Mi rumba y yo

Mi rumba y yo

Día 2. Querida mía: A punto estuviste de acabar en el punto de reciclaje del Batán o en una de esas aplicaciones para vender trastos que ya no usas, cuando vino esta crisis para concederte el indulto. Sí, lo confieso, hace ya algún tiempo que empecé a mirarte más como un arretranco al que tengo que desenchufar cada vez que pongo la plancha que como ese maravilloso robot que llegó a mi vida para que los pelos de mi querida Susi no acabaran hasta en la sopa. Al principio miraba entusiasmada cómo ibas de aquí para allá, como un pato mareado, chocándote con todos y con todo, pero el furor solo me duró un tiempo, y finalmente quedaste arrinconada en el vestidor.

Hoy, rumba mía, mientras yo aplicaba con más o menos pericia las recomendaciones sobre cómo limpiar el pomo de las puertas que he leído en innumerables páginas web (ay, no me quiero imaginar lo que me saldrá ahora en esa publicidad que de pronto brota en lo más interesante de la noticia), tú te afanabas en la alfombra. Mientras yo trataba de limpiar el ordenador sin electrocutarme, tú ronroneabas desde el otro lado de la casa, como diciéndome: ves, Charo, lo importante que es este trabajo.

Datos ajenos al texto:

(** A refused command poisons the log.  [GlobalLedger::apply] writes the
    command to the log before it validates it: a command the accounts refuse
    (a withdrawal beyond the balance) is answered with an error, and the next
    start fails with it. *)
Theorem refused_apply_poisons_log t t' rs cmd b e a lx g0 g1 :
  ledger_open (L := L) t ∅ ∅ = Ok g0 tt -> iter submit rs g0 = Ok tt g1 ->
  log_bytes (numbered 0 (concat (map request_cmds rs))) lx ->
  bincode_command cmd = Some b -> 8 + zlen b <= MAX_RECORD_SIZE -> zlen lx + 16 + zlen b <= WAL_MAX_SIZE ->
  Z.of_nat (length (concat (map request_cmds rs))) < u64_max ->
  apply_transaction cmd (accounts g1) = Err e a ->
  exists g2 w2, global_apply cmd g1 = Err e g2 /\ wal g2 = Some w2 /\ last_seq g2 = last_seq g1 /\
    ledger_open (L := L) t' (wal_dir w2) ∅ = Err e tt.
Proof.
  intros H0open Hrun Hlog Hb Hrec Hfit Hcount Hrefused. pose proof (zlen_nonneg b).
  destruct (first_session t rs lx g0 g1 H0open Hrun Hlog ltac:(lia) Hcount) as (w1 & Hw1 & Hs1 & Happ & Hseq).
  set (cmds := concat _) in *.
  destruct (single_append lx 0 w1 (last_seq g1 + 1) cmd b Hs1 Hb ltac:(lia)) as (w2 & Ha & Hs2).
  change (zeros 0 ++ ?r) with r in Hs2.
  eexists _, w2. split; [eapply (global_apply_refused cmd g1 w1); [done|lia|lia|exact Ha|exact Hrefused]|].
  split; [done|]. split; [done|]. destruct (single_file _ _ _ Hs2) as (len & -> & ->).
  assert (Hlog2 : log_bytes (numbered 0 (cmds ++ [cmd])) (lx ++ record_bytes (last_seq g1 + 1) b)).
  { rewrite numbered_app. cbn [numbered]. rewrite Z.add_0_l, <- Hseq. apply log_snoc; [done|ulia|done..]. }
  rewrite (open_first t' _ (numbered 0 (cmds ++ [cmd]))).
  - rewrite numbered_app, iter_app. unfold bind. rewrite replay_numbered by lia. rewrite Happ.
    cbn [numbered iter]. unfold bind. rewrite replay_next by lia. by rewrite Hrefused.
  - rewrite <- (app_nil_r (_ ++ _)). apply (file_items_log _ _ 0 []); [done|by right|].
    rewrite zlen_app, record_bytes_length. lia.
Qed.

(** Behind a hole the reader sees nothing. *)
Lemma first_record_only cmd b rest :
  bincode_command cmd = Some b -> 8 + zlen b <= MAX_RECORD_SIZE ->
  rest = [] \/ (exists x, rest = zeros 8 ++ x) ->
  log_bytes (numbered 0 [cmd]) (record_bytes 1 b) /\
  file_items (mkMapped (record_bytes 1 b ++ rest) WAL_MAX_SIZE) = (numbered 0 [cmd], EndOk).
Proof.
  intros Hb Hmax Hrest. pose proof (zlen_nonneg b). pose proof (record_bytes_length 1 b).
  assert (Hlog : log_bytes (numbered 0 [cmd]) (record_bytes 1 b)).
  { rewrite <- (app_nil_r (record_bytes 1 b)). by econstructor; [ulia|..|constructor]. }
  split; [done|]. unfold MAX_RECORD_SIZE, WAL_MAX_SIZE in *. destruct Hrest as [->|[x ->]].
  - apply (file_items_log _ _ 0 []); [done|by right|lia].
  - apply (file_items_log _ _ 8 x); [done|left; lia|lia].
Qed.

(** A restart hides what follows.  A ledger that has accepted one command,
    is opened again and accepts any further commands has them in memory and,
    behind a hole of 8 zero bytes, in its file; opened a third time it is back
    at the state after the first command, without an error. *)
Theorem restart_hides_commands t t' t'' cmd cmds b lx g0 g1 w1 g2 g3 w3 :
  ledger_open (L := L) t ∅ ∅ = Ok g0 tt -> global_apply cmd g0 = Ok tt g1 -> wal g1 = Some w1 ->
  bincode_command cmd = Some b -> 8 + zlen b <= MAX_RECORD_SIZE ->
  ledger_open (L := L) t' (wal_dir w1) ∅ = Ok g2 tt -> iter global_apply cmds g2 = Ok tt g3 -> wal g3 = Some w3 ->
  log_bytes (numbered 1 cmds) lx -> zlen b + zlen lx + 24 <= WAL_MAX_SIZE -> Z.of_nat (length cmds) + 1 < u64_max ->
  iter apply_transaction cmds (accounts g1) = Ok tt (accounts g3) /\
  match ledger_open (L := L) t'' (wal_dir w3) ∅ with
  | Ok g4 _ => accounts g4 = accounts g1 /\ last_seq g4 = 1
  | Err _ _ => False
  | Panic => rolling_new (wal_dir w3) 2 t'' = None
  end.
Proof.
  intros H0open Hone Hw1 Hb Hmax H2open Hrun Hw3 Hlog Hfit Hcount.
  destruct (open_fresh t) as (w0 & Ho & Hs0). rewrite Ho in H0open. injection H0open as <-.
  pose proof (zlen_nonneg lx). pose proof (zlen_nonneg b).
  destruct (first_record_only cmd b [] Hb Hmax (or_introl eq_refl)) as [Hlog1 H1f]. rewrite app_nil_r in H1f.
  destruct (session_cmds [cmd] [] 0 (mkGlobal ∅ (Some w0) 0 None) w0 (record_bytes 1 b) g1 eq_refl Hs0) as (w1' & Hw1' & Hs1 & Happ1 & Hseq1);
    [done|done|rewrite record_bytes_length; change (zlen []) with 0; lia|simpl; ulia|by cbn [iter]; unfold bind; rewrite Hone|].
  assert (w1' = w1) as -> by congruence.
  cbn [grown_bytes grown_hole app zeros replicate accounts last_seq] in *.
  destruct (single_file _ _ _ Hs1) as (len & Hd1 & ->). rewrite Hd1 in H2open.
  assert (Happ0 : iter replay_entry (numbered 0 [cmd]) (∅, 0) = Ok tt (accounts g1, 1)).
  { rewrite replay_numbered by (simpl; ulia). by rewrite Happ1. }
  rewrite (open_first t' _ _ H1f), Happ0 in H2open. unfold op_add in H2open.
  rewrite u64_op_exact in H2open by ulia.
  destruct (rolling_new_after_one 1 b WAL_MAX_SIZE t' 2 Hmax eq_refl) as (w2 & Hr2 & Hs2).
  change (1 + 1) with 2 in H2open. rewrite Hr2 in H2open. injection H2open as <-.
  destruct (session_cmds cmds _ _ (mkGlobal (accounts g1) (Some w2) 1 None) w2 lx g3 eq_refl Hs2) as (w3' & Hw3' & Hs3 & Happ3 & Hseq3);
    [simpl; lia|done|rewrite record_bytes_length; lia|cbn [last_seq]; lia|done|].
  assert (w3' = w3) as -> by congruence. split; [done|].
  destruct (single_file _ _ _ Hs3) as (len & -> & ->).
  rewrite (open_first t'' _ (numbered 0 [cmd])).
  - rewrite Happ0. unfold op_add. rewrite u64_op_exact by ulia. change (1 + 1) with 2.
    by destruct (rolling_new _ 2 t'').
  - destruct cmds; [exact H1f|]. apply first_record_only; [done|done|right; by exists lx].
Qed.
End segments.

(** ** A concrete ledger *)

Module Concrete.
#[export] Instance sum_crc : Crc32 := fun l => foldr Z.add 0 l mod 2 ^ 32.

#[export] Instance sum_crc_laws : Crc32Laws.
Proof. intros l. by apply Z.mod_pos_bound. Qed.

(** Deposits and withdrawals of small numbers, a byte each. *)
Definition encode (cmd : LedgerCommand) : option (list Z) :=
  match cmd with
  | LedgerCommand.Deposit u a m x v =>
      if bool_decide (Forall (fun b => 0 <= b < 256) [u; a; m; x; v]) then Some [u; a; m; x; v] else None
  | LedgerCommand.Withdraw u a m x v =>
      if bool_decide (Forall (fun b => 0 <= b < 256) [u; a; m; x; v]) then Some [1; u; a; m; x; v] else None
  | _ => None
  end.

Definition decode (l : list Z) : option LedgerCommand :=
  match l with
  | [u; a; m; x; v] => Some (LedgerCommand.Deposit u a m x v)
  | [_; u; a; m; x; v] => Some (LedgerCommand.Withdraw u a m x v)
  | _ => None
  end.

#[export] Instance small_commands : LedgerCodec := {|
  bincode_command := encode;
  debincode_command := decode;
  bincode_snapshot _ := None;
  debincode_snapshot _ := None;
  md5_hex _ := "md5"
|}.

#[export] Instance small_commands_laws : LedgerCodecLaws.
Proof.
  split; [|done]. intros cmd l. simpl. unfold encode. destruct cmd; try done;
    (case_bool_decide; [|done]); by intros [= <-].
Qed.

#[export] Instance listing : ReadDir := fun A d => fst <$> map_to_list d.

#[export] Instance listing_laws : ReadDirLaws.
Proof. by intros A d. Qed.

#[local] Existing Instance debug_profile.

Abbreviation Db := (GlobalLedger RollingWal unit).

Definition state_or (g : Db) {E} (r : res E LedgerError Db) : Db := match r with Ok g' _ => g' | _ => g end.
Definition run_or (g : Db) (r : res Db LedgerError unit) : Db := match r with Ok _ g' => g' | _ => g end.
Definition dir_of (g : Db) : Dir := match wal g with Some w => wal_dir w | None => ∅ end.

Definition nothing : Db := mkGlobal ∅ None 0 None.
Definition pay (m : Z) : LedgerCommand := LedgerCommand.Deposit 7 2 m 0 0.

Definition fresh : Db := state_or nothing (ledger_open 0 ∅ ∅).
Definition requests : list request := [One (pay 50); Many [pay 30; pay 5]].
Definition paid : Db := run_or fresh (iter submit requests fresh).

(** One deposit, a restart, another deposit. *)
Definition paid_once : Db := run_or fresh (global_apply (pay 50) fresh).
Definition restarted : Db := state_or nothing (ledger_open 0 (dir_of paid_once) ∅).
Definition paid_twice : Db := run_or restarted (iter global_apply [pay 30] restarted).
Definition restarted_again : Db := state_or nothing (ledger_open 0 (dir_of paid_twice) ∅).

Definition deposit_bytes (n m : Z) : list Z := record_bytes n [7; 2; m; 0; 0].

Lemma log_pay n m entries l :
  is_u64 n -> 0 <= m < 256 -> log_bytes entries l -> log_bytes ((n, pay m) :: entries) (deposit_bytes n m ++ l).
Proof.
  intros Hn Hm Hl. apply log_cons; [done| |by vm_compute|done].
  simpl. unfold encode. rewrite bool_decide_eq_true_2; [done|]. repeat (apply Forall_cons; split; [lia|]). done.
Qed.
End Concrete.

Section witnesses.
Import Concrete.
#[local] Existing Instance debug_profile.

Definition paid_log : list Z := deposit_bytes 1 50 ++ deposit_bytes 2 30 ++ deposit_bytes 3 5 ++ [].

Lemma log_paid : log_bytes (numbered 0 (concat (map request_cmds requests))) paid_log.
Proof.
  apply log_pay; [ulia|lia|]. apply log_pay; [ulia|lia|]. apply log_pay; [ulia|lia|]. constructor.
Qed.

Lemma first_session_recovered_witness :
  exists w1, wal paid = Some w1 /\ last_seq paid = 3 /\
    read_field avail (accounts paid) 7 2 = 85 /\
    ledger_open (L := unit) 9 (wal_dir w1) ∅ =
    match rolling_new (wal_dir w1) 4 9 with
    | Some w2 => Ok (mkGlobal (accounts paid) (Some w2) 3 None) tt
    | None => Panic
    end.
Proof.
  destruct (first_session_recovered 0 9 requests paid_log fresh paid) as (w1 & Hw1 & _ & _ & Hopen).
  - vm_compute. reflexivity.
  - vm_compute. reflexivity.
  - exact log_paid.
  - vm_compute. discriminate.
  - vm_compute. reflexivity.
  - exists w1. split; [exact Hw1|]. split; [vm_compute; reflexivity|]. split; [vm_compute; reflexivity|].
    exact Hopen.
Defined.

(** A withdrawal of more than there is. *)
Definition overdraw : LedgerCommand := LedgerCommand.Withdraw 7 2 200 0 0.

Lemma refused_apply_poisons_log_witness :
  exists g2 w2, global_apply overdraw paid = Err (WithdrawFailed 7 2) g2 /\ wal g2 = Some w2 /\
    last_seq g2 = 3 /\ ledger_open (L := unit) 9 (wal_dir w2) ∅ = Err (WithdrawFailed 7 2) tt.
Proof.
  destruct (apply_transaction overdraw (accounts paid)) as [[] a|e a|] eqn:Happ;
    [vm_compute in Happ; discriminate| |vm_compute in Happ; discriminate].
  assert (e = WithdrawFailed 7 2) as -> by (vm_compute in Happ; congruence).
  destruct (refused_apply_poisons_log 0 9 requests overdraw [1; 7; 2; 200; 0; 0] (WithdrawFailed 7 2) a
    paid_log fresh paid) as (g2 & w2 & Hr & Hw2 & Hseq & Hopen).
  - vm_compute. reflexivity.
  - vm_compute. reflexivity.
  - exact log_paid.
  - vm_compute. reflexivity.
  - vm_compute. discriminate.
  - vm_compute. discriminate.
  - vm_compute. reflexivity.
  - exact Happ.
  - exists g2, w2. split; [exact Hr|]. split; [exact Hw2|]. split; [exact Hseq|exact Hopen].
Defined.

Lemma restart_hides_commands_witness :
  read_field avail (accounts paid_twice) 7 2 = 80 /\
  match ledger_open (L := unit) 0 (dir_of paid_twice) ∅ with
  | Ok g4 _ => accounts g4 = accounts paid_once /\ last_seq g4 = 1
  | Err _ _ => False
  | Panic => rolling_new (dir_of paid_twice) 2 0 = None
  end.
Proof.
  split; [vm_compute; reflexivity|].
  destruct (wal paid_once) as [w1|] eqn:H1; [|vm_compute in H1; discriminate].
  destruct (wal paid_twice) as [w3|] eqn:H3; [|vm_compute in H3; discriminate].
  pose proof (restart_hides_commands 0 0 0 (pay 50) [pay 30] [7; 2; 50; 0; 0] (deposit_bytes 2 30 ++ [])
    fresh paid_once w1 restarted paid_twice w3) as Hthm.
  unfold dir_of. rewrite H3. apply Hthm; [| |exact H1| | | | |exact H3| | |].
  - vm_compute. reflexivity.
  - vm_compute. reflexivity.
  - vm_compute. reflexivity.
  - vm_compute. discriminate.
  - assert (Hd : wal_dir w1 = dir_of paid_once) by (unfold dir_of; by rewrite H1). rewrite Hd.
    vm_compute. reflexivity.
  - vm_compute. reflexivity.
  - apply log_pay; [ulia|lia|]. constructor.
  - vm_compute. discriminate.
  - vm_compute. reflexivity.
Defined.
End witnesses.
(* ===== verification/UbsComm.v ===== *)
(** * Messages to the balance authority ([src/src/ubs_core/comm/])

    The wire messages ([order_receiver.rs], [response.rs]), the type byte in
    front of them ([message.rs]) and the handler ([ubscore_handler.rs]) that
    decodes a request, runs it on [UBSCore], logs accepted orders and forwards
    them to the matching engine. *)

From stdpp Require Import pretty.
From S2P Require Import Prelude UserAccount Bytes UbsParts WalRecord UbsWal UbsCore.

#[local] Open Scope string_scope.
#[local] Open Scope list_scope.
#[local] Open Scope Z_scope.
#[local] Open Scope rust_scope.

(** ** Wire messages

    [#[repr(C)]] structures as they lie in the memory of a little-endian
    machine; padding bytes are what they happen to be. *)

Class Padding := padding : nat -> list Z.
Class PaddingLaws `{Padding} : Prop := padding_length n : length (padding n) = n.

Module Wire.
Record OrderMessage := mkOrder {
  order_id : Z; user_id : Z; symbol_id : Z; side : Z; order_type : Z; price : Z; qty : Z
}.

(** [DepositMessage] and [WithdrawMessage] have the same fields. *)
Record FundsMessage := mkFunds { tx_id : Z; funds_user_id : Z; asset_id : Z; amount : Z }.

Record ResponseMessage := mkResponse { resp_order_id : Z; accepted : Z; reason_code : Z }.
End Wire.

(** The [n] bytes at [off] as an integer. *)
Definition field_at (off n : nat) (bytes : list Z) : Z := le_value (take n (drop off bytes)).

Section wire.
Context `{Padding}.

Definition order_to_bytes (m : Wire.OrderMessage) : list Z :=
  le_bytes 8 (Wire.order_id m) ++ le_bytes 8 (Wire.user_id m) ++ le_bytes 4 (Wire.symbol_id m) ++
  le_bytes 1 (Wire.side m) ++ le_bytes 1 (Wire.order_type m) ++ padding 2 ++
  le_bytes 8 (Wire.price m) ++ le_bytes 8 (Wire.qty m).

Definition order_from_bytes (bytes : list Z) : option Wire.OrderMessage :=
  if zlen bytes <? 40 then None
  else Some (Wire.mkOrder (field_at 0 8 bytes) (field_at 8 8 bytes) (field_at 16 4 bytes)
               (field_at 20 1 bytes) (field_at 21 1 bytes) (field_at 24 8 bytes) (field_at 32 8 bytes)).

Definition funds_to_bytes (m : Wire.FundsMessage) : list Z :=
  le_bytes 8 (Wire.tx_id m) ++ le_bytes 8 (Wire.funds_user_id m) ++ le_bytes 4 (Wire.asset_id m) ++
  padding 4 ++ le_bytes 8 (Wire.amount m).

Definition funds_from_bytes (bytes : list Z) : option Wire.FundsMessage :=
  if zlen bytes <? 32 then None
  else Some (Wire.mkFunds (field_at 0 8 bytes) (field_at 8 8 bytes) (field_at 16 4 bytes) (field_at 24 8 bytes)).

Definition response_to_bytes (m : Wire.ResponseMessage) : list Z :=
  le_bytes 8 (Wire.resp_order_id m) ++ le_bytes 1 (Wire.accepted m) ++ le_bytes 1 (Wire.reason_code m) ++
  padding 6.

Definition response_from_bytes (bytes : list Z) : option Wire.ResponseMessage :=
  if zlen bytes <? 16 then None
  else Some (Wire.mkResponse (field_at 0 8 bytes) (field_at 8 1 bytes) (field_at 9 1 bytes)).
End wire.

Definition response_accept (order_id : Z) : Wire.ResponseMessage := Wire.mkResponse order_id 1 0.
Definition response_reject (order_id reason : Z) : Wire.ResponseMessage := Wire.mkResponse order_id 0 reason.
Definition is_accepted (m : Wire.ResponseMessage) : bool := Wire.accepted m =? 1.

(** [self as u8] *)
Definition ubs_side_code (s : UbsSide) : Z := match s with UbsBuy => 0 | UbsSell => 1 end.
Definition ubs_order_type_code (t : UbsOrderType) : Z := match t with UbsLimit => 0 | UbsMarket => 1 end.

Definition from_order (o : InternalOrder) : Wire.OrderMessage :=
  Wire.mkOrder (io_order_id o) (io_user_id o) (io_symbol_id o) (ubs_side_code (io_side o))
    (ubs_order_type_code (io_order_type o)) (io_price o) (io_qty o).

Definition to_internal_order (m : Wire.OrderMessage) : RejectReason + InternalOrder :=
  match ubs_side_from_u8 (Wire.side m) with
  | None => inl InvalidSymbol
  | Some side =>
      match ubs_order_type_from_u8 (Wire.order_type m) with
      | None => inl InvalidSymbol
      | Some order_type =>
          inr (mkInternal (Wire.order_id m) (Wire.user_id m) (Wire.symbol_id m) side (Wire.price m)
                 (Wire.qty m) order_type)
      end
  end.

(** ** The type byte *)

Module MsgType.
Inductive t := Order | Cancel | Query | Deposit | Withdraw | Response.

#[global] Instance eq_dec : EqDecision t.
Proof. solve_decision. Defined.

Definition code (m : t) : Z :=
  match m with Order => 1 | Cancel => 2 | Query => 3 | Deposit => 4 | Withdraw => 5 | Response => 128 end.

Definition try_from (value : Z) : option t :=
  if value =? 1 then Some Order
  else if value =? 2 then Some Cancel
  else if value =? 3 then Some Query
  else if value =? 4 then Some Deposit
  else if value =? 5 then Some Withdraw
  else if value =? 128 then Some Response
  else None.
End MsgType.

Definition parse_message (payload : list Z) : option (MsgType.t * list Z) :=
  match payload with
  | [] => None
  | b :: body => (fun t => (t, body)) <$> MsgType.try_from b
  end.

Definition build_message (t : MsgType.t) (body : list Z) : list Z := MsgType.code t :: body.

(** ** The handler

    The log is memory-mapped: an append is at once in the file's pages, and in
    [disk] - what a power loss leaves - after a flush that succeeds.  [flushes]
    says which of the coming flushes will; when it runs out they all do.  The
    producer is the list of records handed to it. *)

Record KafkaRecord := mkRecord { record_key : string; record_payload : list Z }.

Record Handler := mkHandler {
  ubs_core : UBSCore;
  mmap_wal : MmapWal;
  disk : list Z;
  flushes : list bool;
  kafka_producer : option (list KafkaRecord)
}.

(** [bincode::serialize] of a cancel request with its two placeholders. *)
Class CancelCodec := bincode_cancel : Z -> Z -> option (list Z).

Definition reason_code_of (reason : RejectReason) : Z :=
  match reason with
  | InsufficientBalance => 1
  | DuplicateOrderId => 2
  | AccountNotFound => 7
  | _ => 99
  end.

Section handler.
Context {bp : BuildProfile} `{Crc32} {codec : OrderCodec} `{Padding} `{CancelCodec}.

Definition on_core {E A} (m : M UBSCore E A) : M Handler E A :=
  zoom (fun h => Some (ubs_core h))
       (fun c h => mkHandler c (mmap_wal h) (disk h) (flushes h) (kafka_producer h)) m.

Definition on_mmap {A} (m : M MmapWal WalError.t A) : M Handler WalError.t A :=
  zoom (fun h => Some (mmap_wal h))
       (fun w h => mkHandler (ubs_core h) w (disk h) (flushes h) (kafka_producer h)) m.

(** [if let Err(e) = self.wal.flush() { log::error!(..) }] *)
Definition flush_or_log {E} : M Handler E unit :=
  modify (fun h =>
    let '(done, rest) := match flushes h with [] => (true, []) | b :: rest => (b, rest) end in
    mkHandler (ubs_core h) (mmap_wal h) (if (done : bool) then mmap (mmap_wal h) else disk h) rest
      (kafka_producer h)).

Definition produce {E} (r : KafkaRecord) : M Handler E unit :=
  modify (fun h =>
    mkHandler (ubs_core h) (mmap_wal h) (disk h) (flushes h) ((fun l => l ++ [r]) <$> kafka_producer h)).

(** [Result] of the handler's methods: an error is the response to send. *)
Definition Handle (A : Type) : Type := M Handler (list Z) A.

Definition accept_response (order_id : Z) : list Z :=
  build_message MsgType.Response (response_to_bytes (response_accept order_id)).

Definition reject_response (order_id reason : Z) : list Z :=
  build_message MsgType.Response (response_to_bytes (response_reject order_id reason)).

Definition INTERNAL_ERROR : Z := 99.

(** The first half of [handle_order] and [handle_order_no_flush]: decode,
    validate, append; the error is the immediate response. *)
Definition accept_order (body : list Z) (clock : Z) : Handle InternalOrder :=
  let* order_msg := ok_or (order_from_bytes body) (reject_response 0 INTERNAL_ERROR) in
  match to_internal_order order_msg with
  | inl _ => throw (reject_response (Wire.order_id order_msg) 5)
  | inr order =>
      map_err (fun reason => reject_response (io_order_id order) (reason_code_of reason))
        (on_core (validate_order order clock)) ;;;
      match bincode_order order with
      | Some payload =>
          map_err (fun _ => reject_response (io_order_id order) INTERNAL_ERROR)
            (on_mmap (mmap_append (mkEntry WalEntryType.OrderLock payload)))
      | None => ret tt
      end ;;;
      ret order
  end.

Definition forward_to_kafka {E} (order : InternalOrder) : M Handler E unit :=
  produce (mkRecord (pretty (io_order_id order)) (default [] (bincode_order order))).

Definition handle_order (body : list Z) (clock : Z) : Handle (list Z) :=
  let* order := accept_order body clock in
  flush_or_log ;;;
  forward_to_kafka order ;;;
  ret (accept_response (io_order_id order)).

Definition handle_cancel (body : list Z) : Handle (list Z) :=
  if zlen body <? 16 then ret (reject_response 0 INTERNAL_ERROR)
  else
    let user_id := field_at 0 8 body in
    let order_id := field_at 8 8 body in
    let* h := get in
    match kafka_producer h, bincode_cancel user_id order_id with
    | Some _, Some payload =>
        produce (mkRecord (pretty order_id) payload) ;;;
        ret (accept_response order_id)
    | _, _ => ret (reject_response order_id INTERNAL_ERROR)
    end.

Definition handle_query : Handle (list Z) := ret (reject_response 0 INTERNAL_ERROR).

Definition handle_deposit (body : list Z) : Handle (list Z) :=
  let* msg := ok_or (funds_from_bytes body) (reject_response 0 INTERNAL_ERROR) in
  on_core (on_deposit (Wire.funds_user_id msg) (Wire.asset_id msg) (Wire.amount msg) (Wire.tx_id msg)) ;;;
  ret (accept_response (Wire.funds_user_id msg)).

Definition handle_withdraw (body : list Z) : Handle (list Z) :=
  let* msg := ok_or (funds_from_bytes body) (reject_response 0 INTERNAL_ERROR) in
  let* done := on_core (on_withdraw (Wire.funds_user_id msg) (Wire.asset_id msg) (Wire.amount msg)
                          (Wire.tx_id msg)) in
  ret (if (done : bool) then accept_response (Wire.funds_user_id msg)
       else reject_response (Wire.funds_user_id msg) 1).

(** The messages that are answered at once. *)
Definition handle_other (t : MsgType.t) (body : list Z) : Handle (list Z) :=
  match t with
  | MsgType.Cancel => handle_cancel body
  | MsgType.Query => handle_query
  | MsgType.Deposit => handle_deposit body
  | MsgType.Withdraw => handle_withdraw body
  | _ => ret (reject_response 0 INTERNAL_ERROR)
  end.

(** The response of a method, an early return included. *)
Definition respond (m : Handle (list Z)) : M Handler Empty_set (list Z) :=
  fun h =>
    match m h with
    | Ok r h' => Ok r h'
    | Err r h' => Ok r h'
    | Panic => Panic
    end.

Definition on_message (payload : list Z) (clock : Z) : M Handler Empty_set (list Z) :=
  match parse_message payload with
  | None => ret (reject_response 0 INTERNAL_ERROR)
  | Some (MsgType.Order, body) => respond (handle_order body clock)
  | Some (t, body) => respond (handle_other t body)
  end.

(** *** Batches *)

Inductive ProcessResult :=
  | Pending (order : InternalOrder) (response : list Z)
  | Immediate (response : list Z).

Definition handle_order_no_flush (body : list Z) (clock : Z) : M Handler Empty_set ProcessResult :=
  fun h =>
    match accept_order body clock h with
    | Ok order h' => Ok (Pending order (accept_response (io_order_id order))) h'
    | Err r h' => Ok (Immediate r) h'
    | Panic => Panic
    end.

Definition process_no_flush (payload : list Z) (clock : Z) : M Handler Empty_set ProcessResult :=
  match parse_message payload with
  | None => ret (Immediate (reject_response 0 INTERNAL_ERROR))
  | Some (MsgType.Order, body) => handle_order_no_flush body clock
  | Some (t, body) => let* r := respond (handle_other t body) in ret (Immediate r)
  end.

(** A request with its correlation identifier, and the clock when it is
    validated. *)
Record Request := mkReq { correlation_id : Z; req_payload : list Z; req_clock : Z }.

Fixpoint phase1 (items : list Request) : M Handler Empty_set (list (Z * ProcessResult)) :=
  match items with
  | [] => ret []
  | item :: rest =>
      let* result := process_no_flush (req_payload item) (req_clock item) in
      let* results := phase1 rest in
      ret ((correlation_id item, result) :: results)
  end.

Definition is_pending (r : Z * ProcessResult) : bool :=
  match r.2 with Pending _ _ => true | Immediate _ => false end.

Fixpoint phase3 (results : list (Z * ProcessResult)) : M Handler Empty_set (list (Z * list Z)) :=
  match results with
  | [] => ret []
  | (correlation, result) :: rest =>
      let* response :=
        match result with
        | Pending order response => forward_to_kafka order ;;; ret response
        | Immediate response => ret response
        end in
      let* responses := phase3 rest in
      ret ((correlation, response) :: responses)
  end.

Definition process_batch (items : list Request) : M Handler Empty_set (list (Z * list Z)) :=
  let* results := phase1 items in
  (if existsb is_pending results then flush_or_log else ret tt) ;;;
  phase3 results.
End handler.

Yo asentía, botella de lejía en mano, y te daba las gracias por esperarme. Porque a estas alturas, según el manual de instrucciones y tal que como yo te he tratado, deberías estar en el cielo de los electrodomésticos, o reconvertida en otro aparato, que es lo más parecido a la reencarnación en tu sector. Pero ahí estabas esta mañana, dándolo todo.

Y yo, balleta en mano, te decía a cada rato: gracias por no haberte tomado a mal tu confinamiento junto al deshumidificador, por ser mi aliada y compañera en este trance.

Y yo, agotada, me decía a cada rato: qué suerte la mía, que cuento desde hace años con unas personas que se ocupan de este trabajo. Que cada semana ponen orden y limpieza en la leonera que es esta casa. Para ellos, rumba mía, no hay palabras suficientes para darles las gracias.